Running Year Updates

Full Library

uv run python main.py update_years

Specific Artist

uv run python main.py update_years --artist "Metallica"

Force Refresh

Bypass cache and re-fetch from APIs:

uv run python main.py update_years --force

Scoring System

Each API result receives a score based on:

Positive Factors

Factor Points
Exact artist match +20
Exact album match +25
MusicBrainz release group match +50
Official release status +10
Album type (not compilation) +15
Major market release +5

Negative Factors

Factor Points
Reissue detected -30
Compilation/live album -25
Bootleg status -50
Year far from release group -5 to -40
Album name mismatch -5 to -40

Confidence Thresholds

Score Action
≥70 Apply automatically (high confidence)
30-69 Apply only if track has no existing year
<30 Skip - mark for manual verification

Reissue Detection

The system detects reissues via:

  1. Keywords: "remaster", "anniversary", "deluxe", etc.
  2. Year comparison: Release year vs. release group date
  3. Release count: Albums with many releases likely have reissues

When a reissue is detected, the system prefers the original release year.

Configuration

Configure year retrieval in my-config.yaml:

year_retrieval:
  enabled: true
  preferred_api: musicbrainz

  api_auth:
    discogs_token: ${DISCOGS_TOKEN}
    contact_email: ${CONTACT_EMAIL}

  rate_limits:
    discogs_requests_per_minute: 55
    musicbrainz_requests_per_second: 1

  logic:
    min_valid_year: 1900
    definitive_score_threshold: 70
    min_confidence_for_new_year: 30

Special Album Handling

Compilations

Albums matching compilation patterns are skipped:

  • "Greatest Hits"
  • "Best of"
  • "Collection"
  • "Anthology"

B-Sides / Demos

Special albums are skipped:

  • "B-Sides"
  • "Demos"
  • "Rarities"
  • "Outtakes"

Pending Verification

Albums that fail automated year fetching are saved to:

~/logs/csv/pending_year_verification.csv

Re-process them later:

uv run python main.py verify_pending

Reverting Changes

If a wrong year was applied:

# Revert specific album
uv run python main.py revert_years --artist "Artist" --album "Album"

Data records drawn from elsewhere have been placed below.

(* ===== verification/Client.v ===== *)
(** * The state of a client ([ClientState] and its flags of [src/ctx.rs])

    What a connection carries from one command to the next, with the
    transaction state of [src/command/transaction.rs].  Subscriptions and the
    blocking state have no operation at this commit and are left out. *)
From S2P Require Import Prelude Crc Object Notify Reply.
Open Scope Z_scope.

(** ** Transactions: the state and the hook ([src/command/transaction.rs]) *)

Record MultiState := { queue : list (list bytes); watched : list (nat * Key * Z) }.

Definition multi_default : MultiState := {| queue := []; watched := [] |}.
Definition is_queuing (m : MultiState) : bool := bool_decide (queue m <> []).
Definition multi_reset (_ : MultiState) : MultiState := multi_default.

(** ** Clients *)

Abbreviation ClientFlags := Z.
Definition CLOSE_AFTER_REPLY : ClientFlags := Z.shiftl 1 0.
Definition MULTI : ClientFlags := Z.shiftl 1 1.
Definition DIRTY_CAS : ClientFlags := Z.shiftl 1 2.
Definition DIRTY_EXEC : ClientFlags := Z.shiftl 1 3.
Definition MONITOR : ClientFlags := Z.shiftl 1 4.
Definition REPLY_OFF : ClientFlags := Z.shiftl 1 5.
Definition REPLY_SKIP_NEXT : ClientFlags := Z.shiftl 1 6.
Definition REPLY_SKIP : ClientFlags := Z.shiftl 1 7.
Definition NO_EVICT : ClientFlags := Z.shiftl 1 8.
Definition NO_TOUCH : ClientFlags := Z.shiftl 1 9.
Definition UNIX_SOCKET : ClientFlags := Z.shiftl 1 10.

Record ClientState := {
  client_id : Z; client_name : bytes; client_db : nat; client_proto : Z; client_flags : ClientFlags;
  authenticated : bool; addr : bytes; laddr : bytes; fd : Z; created_ms : Z; last_interaction_ms : Z;
  lib_name : bytes; lib_ver : bytes; last_command : bytes; multi : MultiState
}.

Definition client_new (id : Z) (addr laddr : bytes) (now_ms : Z) (requires_auth : bool) : ClientState :=
  {| client_id := id; client_name := []; client_db := 0; client_proto := RESP2; client_flags := 0;
     authenticated := negb requires_auth; addr := addr; laddr := laddr; fd := -1; created_ms := now_ms;
     last_interaction_ms := now_ms; lib_name := []; lib_ver := []; last_command := []; multi := multi_default |}.

Definition with_flags (f : ClientFlags) (c : ClientState) : ClientState :=
  {| client_id := client_id c; client_name := client_name c; client_db := client_db c; client_proto := client_proto c;
     client_flags := f; authenticated := authenticated c; addr := addr c; laddr := laddr c; fd := fd c;
     created_ms := created_ms c; last_interaction_ms := last_interaction_ms c; lib_name := lib_name c;
     lib_ver := lib_ver c; last_command := last_command c; multi := multi c |}.

Definition with_last_command (n : bytes) (c : ClientState) : ClientState :=
  {| client_id := client_id c; client_name := client_name c; client_db := client_db c; client_proto := client_proto c;
     client_flags := client_flags c; authenticated := authenticated c; addr := addr c; laddr := laddr c; fd := fd c;
     created_ms := created_ms c; last_interaction_ms := last_interaction_ms c; lib_name := lib_name c;
     lib_ver := lib_ver c; last_command := n; multi := multi c |}.

Definition should_close (c : ClientState) : bool := contains (client_flags c) CLOSE_AFTER_REPLY.
Definition close_after_reply (c : ClientState) : ClientState :=
  with_flags (Z.lor (client_flags c) CLOSE_AFTER_REPLY) c.
Definition reply_suppressed (c : ClientState) : bool :=
  intersects (client_flags c) (Z.lor REPLY_OFF REPLY_SKIP).

(** [client.subs.in_subscribe_mode()]: no command subscribes yet. *)
Definition in_subscribe_mode (_ : ClientState) : bool := false.
(* ===== verification/Registry.v ===== *)
(** * The connection registry ([src/net/registry.rs])

    What [CLIENT LIST], [CLIENT INFO] and [CLIENT KILL] see of the other
    connections.  The table is keyed by the server and the client; the model
    keeps the table of one server, under client ids.  The channel back to a
    connection is the list of what was sent on it and whether it is still
    read. *)
From S2P Require Import Prelude Object Notify Strnum Client.
Open Scope Z_scope.

Record ConnSnapshot := {
  s_id : Z; s_addr : bytes; s_laddr : bytes; s_fd : Z; s_name : bytes; s_created_ms : Z; s_last_interaction_ms : Z;
  s_db : nat; s_resp : Z; s_flags : ClientFlags; s_sub : Z; s_psub : Z; s_ssub : Z; s_multi : Z; s_watch : Z;
  qbuf : Z; qbuf_free : Z; argv_mem : Z; multi_mem : Z; s_net_in : Z; s_net_out : Z; rbs : Z; rbp : Z;
  obl : Z; oll : Z; omem : Z; tot_mem : Z; s_last_command : bytes; s_lib_name : bytes; s_lib_ver : bytes
}.

Definition snapshot_new (c : ClientState) (fd_ : Z) : ConnSnapshot :=
  {| s_id := client_id c; s_addr := addr c; s_laddr := laddr c; s_fd := fd_; s_name := client_name c; s_created_ms := created_ms c;
     s_last_interaction_ms := last_interaction_ms c; s_db := client_db c; s_resp := client_proto c; s_flags := client_flags c;
     s_sub := 0; s_psub := 0; s_ssub := 0; s_multi := -1; s_watch := 0; qbuf := 0; qbuf_free := 0; argv_mem := 0; multi_mem := 0;
     s_net_in := 0; s_net_out := 0; rbs := 0; rbp := 0; obl := 0; oll := 0; omem := 0; tot_mem := 0;
     s_last_command := last_command c; s_lib_name := lib_name c; s_lib_ver := lib_ver c |}.

(** [ClientSubs::count]: no command subscribes yet. *)
Definition subs_count (_ : ClientState) : Z := 0.

Definition refresh_from (c : ClientState) (s : ConnSnapshot) : ConnSnapshot :=
  {| s_id := s_id s; s_addr := s_addr s; s_laddr := s_laddr s; s_fd := s_fd s; s_name := client_name c; s_created_ms := s_created_ms s;
     s_last_interaction_ms := last_interaction_ms c; s_db := client_db c; s_resp := client_proto c; s_flags := client_flags c;
     s_sub := subs_count c; s_psub := s_psub s; s_ssub := s_ssub s; s_multi := s_multi s; s_watch := s_watch s; qbuf := qbuf s; qbuf_free := qbuf_free s;
     argv_mem := argv_mem s; multi_mem := multi_mem s; s_net_in := s_net_in s; s_net_out := s_net_out s; rbs := rbs s; rbp := rbp s;
     obl := obl s; oll := oll s; omem := omem s; tot_mem := tot_mem s;
     s_last_command := last_command c; s_lib_name := lib_name c; s_lib_ver := lib_ver c |}.

Definition flag_letters : list (ClientFlags * byte) :=
  [(UNIX_SOCKET, "U"); (MULTI, "x"); (DIRTY_CAS, "d"); (CLOSE_AFTER_REPLY, "c"); (MONITOR, "O"); (NO_EVICT, "e"); (NO_TOUCH, "T")]%byte.
Definition flag_string (s : ConnSnapshot) : bytes :=
  match omap (fun p => if contains (s_flags s) p.1 then Some p.2 else None) flag_letters with [] => bs "N" | l => l end.

Definition events (s : ConnSnapshot) : bytes := if bool_decide (0 < oll s) || bool_decide (0 < obl s) then bs "rw" else bs "r".

(** ** The table *)

(** [OutOfBand] of [src/ctx.rs]. *)
Inductive OutOfBand := Frame (f : bytes) | Unblock (error : bool) | Kill.
Record ConnEntry := { snap : ConnSnapshot; inbox : list OutOfBand; reachable : bool }.
Definition Registry : Type := gmap Z ConnEntry.

Definition entry_id (e : ConnEntry) : Z := s_id (snap e).
Definition conn_entry_new (s : ConnSnapshot) : ConnEntry := {| snap := s; inbox := []; reachable := true |}.
Definition update_entry (f : ConnSnapshot -> ConnSnapshot) (e : ConnEntry) : ConnEntry := {| snap := f (snap e); inbox := inbox e; reachable := reachable e |}.
Definition kill (e : ConnEntry) : ConnEntry * bool :=
  if reachable e then ({| snap := snap e; inbox := inbox e ++ [Kill]; reachable := true |}, true) else (e, false).

Definition register_conn (e : ConnEntry) (r : Registry) : Registry := <[entry_id e := e]> r.
Definition unregister_conn (n : Z) (r : Registry) : Registry := base.delete n r.
Definition get_conn (n : Z) (r : Registry) : option ConnEntry := r !! n.

Definition id_le (a b : Z * ConnEntry) : Prop := a.1 <= b.1.
#[export] Instance id_le_dec : RelDecision id_le.
Proof. intros a b. unfold id_le. apply _. Defined.
Definition snapshot_conns (r : Registry) : list ConnEntry := snd <$> merge_sort id_le (map_to_list r).
Definition count_conns (r : Registry) : Z := Z.of_nat (size r).

(** ** Facts *)

(** Every entry is under the id it carries. *)
Definition registry_ok (r : Registry) : Prop := forall n e, r !! n = Some e -> entry_id e = n.

Lemma register_ok e r : registry_ok r -> registry_ok (register_conn e r).
Proof. unfold registry_ok, register_conn, Registry. intros Hr n e'. rewrite lookup_insert_Some. intros [[<- <-]|[_ He]]; [done|by apply Hr]. Qed.
Lemma unregister_ok n r : registry_ok r -> registry_ok (unregister_conn n r).
Proof. unfold Registry. intros Hr m e He. unfold unregister_conn in He. apply lookup_delete_Some in He as [_ He]. by apply Hr. Qed.

Lemma snapshot_perm r : snapshot_conns r ≡ₚ snd <$> map_to_list r.
Proof. unfold Registry in *. unfold snapshot_conns. by rewrite merge_sort_Permutation. Qed.

Lemma elem_of_snapshot r e : registry_ok r -> e ∈ snapshot_conns r <-> r !! entry_id e = Some e.
Proof.
  unfold Registry. intros Hr. rewrite snapshot_perm, list_elem_of_fmap. split.
  - intros ([n e'] & -> & Hin%elem_of_map_to_list). cbn [snd]. by rewrite (Hr n).
  - intros Hl. exists (entry_id e, e). split; [done|]. by apply elem_of_map_to_list.
Qed.

Lemma snapshot_ids r : registry_ok r -> entry_id <$> snapshot_conns r = (merge_sort id_le (map_to_list r)).*1.
Proof.
  unfold Registry. intros Hr. unfold snapshot_conns. rewrite <-list_fmap_compose. apply list_fmap_ext. intros i [n e] Hl. cbn.
  apply Hr, elem_of_map_to_list. apply list_elem_of_lookup_2 in Hl. by rewrite merge_sort_Permutation in Hl.
Qed.

(** Oldest first: ids are given out in order. *)
Lemma snapshot_sorted r : registry_ok r -> StronglySorted Z.lt (entry_id <$> snapshot_conns r).
Proof.
  unfold Registry. intros Hr. rewrite snapshot_ids by done.
  assert (Hs : StronglySorted id_le (merge_sort id_le (map_to_list r))).
  { apply StronglySorted_merge_sort; [intros x y z; unfold id_le; lia|intros x y; unfold id_le; lia]. }
  assert (Hn : NoDup ((merge_sort id_le (map_to_list r)).*1)) by (rewrite merge_sort_Permutation; apply NoDup_fst_map_to_list).
  induction Hs as [|p l Hs IH Hp]; [constructor|]. rewrite fmap_cons in *. apply NoDup_cons in Hn as [Hni Hn].
  constructor; [by apply IH|]. apply Forall_fmap, Forall_forall. intros q Hq. rewrite Forall_forall in Hp. specialize (Hp q Hq).
  unfold id_le in Hp. cbn. assert (p.1 <> q.1) by (intros E; apply Hni; rewrite E; by apply list_elem_of_fmap_2). lia.
Qed.
Lemma insert_frame k o e c : same_but k c (insert k o e c).
Proof. etrans; [apply count_dirty_same|]. eapply upd_same_but; [intros s; by rewrite upd_db_dbs|apply insert_local]. Qed.

(** The watchers of [k] will see that it changed. *)
Definition watchers_told k c c' : Prop :=
  guards_ok (shards c) -> forall v, version k c = Some v -> exists v', version k c' = Some v' /\ v < v'.

Lemma insert_view k o e c k' :
  covered k c ->
  view k' (insert k o e c) = if decide (k = k') then live (now_ms c) (entry_new o e (now_ms c) (lfu c)) else view k' c.
Proof.
  intros [d Hd]. destruct (decide (k = k')) as [<-|Hk]; [|by apply (same_but_view k k' c); [apply insert_frame|]].
  unfold view, insert. erewrite entry_upd by (intros s; by rewrite upd_db_dbs).
  change (key_db k (count_dirty c)) with (key_db k c). rewrite Hd. simpl. by rewrite lookup_insert_eq.
Qed.

(** Inserting a key makes its view the new object and deadline (nothing,
    when the deadline has passed), leaves every other key as it was, counts
    one modification and invalidates the key's watchers. *)
Theorem ctx_insert_spec k o e c k' :
  covered k c ->
  let c' := insert k o e c in
  view k' c' = (if decide (k = k') then live (now_ms c) (entry_new o e (now_ms c) (lfu c)) else view k' c) /\
  dirty c' = dirty c + 1 /\ out c' = out c /\ watchers_told k c c'.
Proof.
  intros Hc. cbv zeta. split_and!; [by apply insert_view|done|done|].
  destruct Hc as [d Hd]. intros Hok v Hv. unfold insert. erewrite version_upd by (intros s; by rewrite upd_db_dbs).
  change (key_db k (count_dirty c)) with (key_db k c). unfold version in Hv. rewrite Hd in *. simpl in *.
  apply signal_version; [by eapply key_db_ok|done].
Qed.
Lemma parse_pxat key value t now :
  0 <= t <= I64_MAX ->
  parse_set_options (set_pxat key value t) now =
  inr {| nx := false; xx := false; get_ := false; keepttl := false; opt_expire_at_ms := Some t; has_expire := true |}.
Proof.
  intros Ht. unfold parse_set_options, set_pxat. cbn [drop parse_options_from].
  unfold resolve_expire. rewrite itoa_decimal by (unfold I64_MIN, U64_MAX, I64_MAX in *; lia).
  rewrite string2ll_complete by (unfold I64_MIN; lia). eval_tok. cbn -[Z.max]. by rewrite Z.max_l by lia.
Qed.

(** What [SET] propagates is independent of when it is replayed: run at
    any later moment on any state that covers the key, the propagated command
    succeeds and leaves the key with the same object and the same absolute
    deadline, and every other key alone. *)
Theorem set_replay key value t c k :
  covered key c -> 0 <= t <= I64_MAX ->
  let '(c', r) := cmd_set (set_pxat key value t) c in
  r = inr tt /\
  view k c' = if decide (key = k) then (if decide (t <= now_ms c) then None else Some (Str (from_bytes value), Some t))
              else view k c.
Proof.
  intros Hc Ht. rewrite (cmd_set_eq (set_pxat key value t) key value _ c eq_refl eq_refl (parse_pxat key value t (now_ms c) Ht)), bind_eq.
  cbn [get_ mret M_ret]. destruct (set_core_done key value {| nx := false; xx := false; get_ := false; keepttl := false;
    opt_expire_at_ms := Some t; has_expire := true |} None c Hc eq_refl) as (c' & -> & _ & _ & _ & Hv & _).
  split; [done|]. rewrite Hv. case_decide; [|done]. unfold live, is_expired. cbn. by repeat case_decide; case_bool_decide.
Qed.

(** ** MGET and MSET *)

Lemma foldl_ext_eq {A B} (f g : B -> A -> B) (l : list A) (b : B) :
  (forall b a, f b a = g b a) -> foldl f b l = foldl g b l.
Proof. intros Hfg. revert b. induction l as [|a l IH]; intros b; simpl; [done|]. by rewrite Hfg, IH. Qed.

# Revert all for an artist
uv run python main.py revert_years --artist "Artist"

Troubleshooting

No Year Found

Cause: Album not in external databases.

Solution: 1. Check album name spelling matches catalog 2. Manually set year in Music.app

Wrong Year Applied

Cause: Reissue year detected as original.

Solution:

uv run python main.py restore_release_years --artist "Artist" --album "Album"

Rate Limiting

Cause: Too many API requests.

Solution: Increase delays in config:

year_retrieval:
  processing:
    delay_between_batches: 30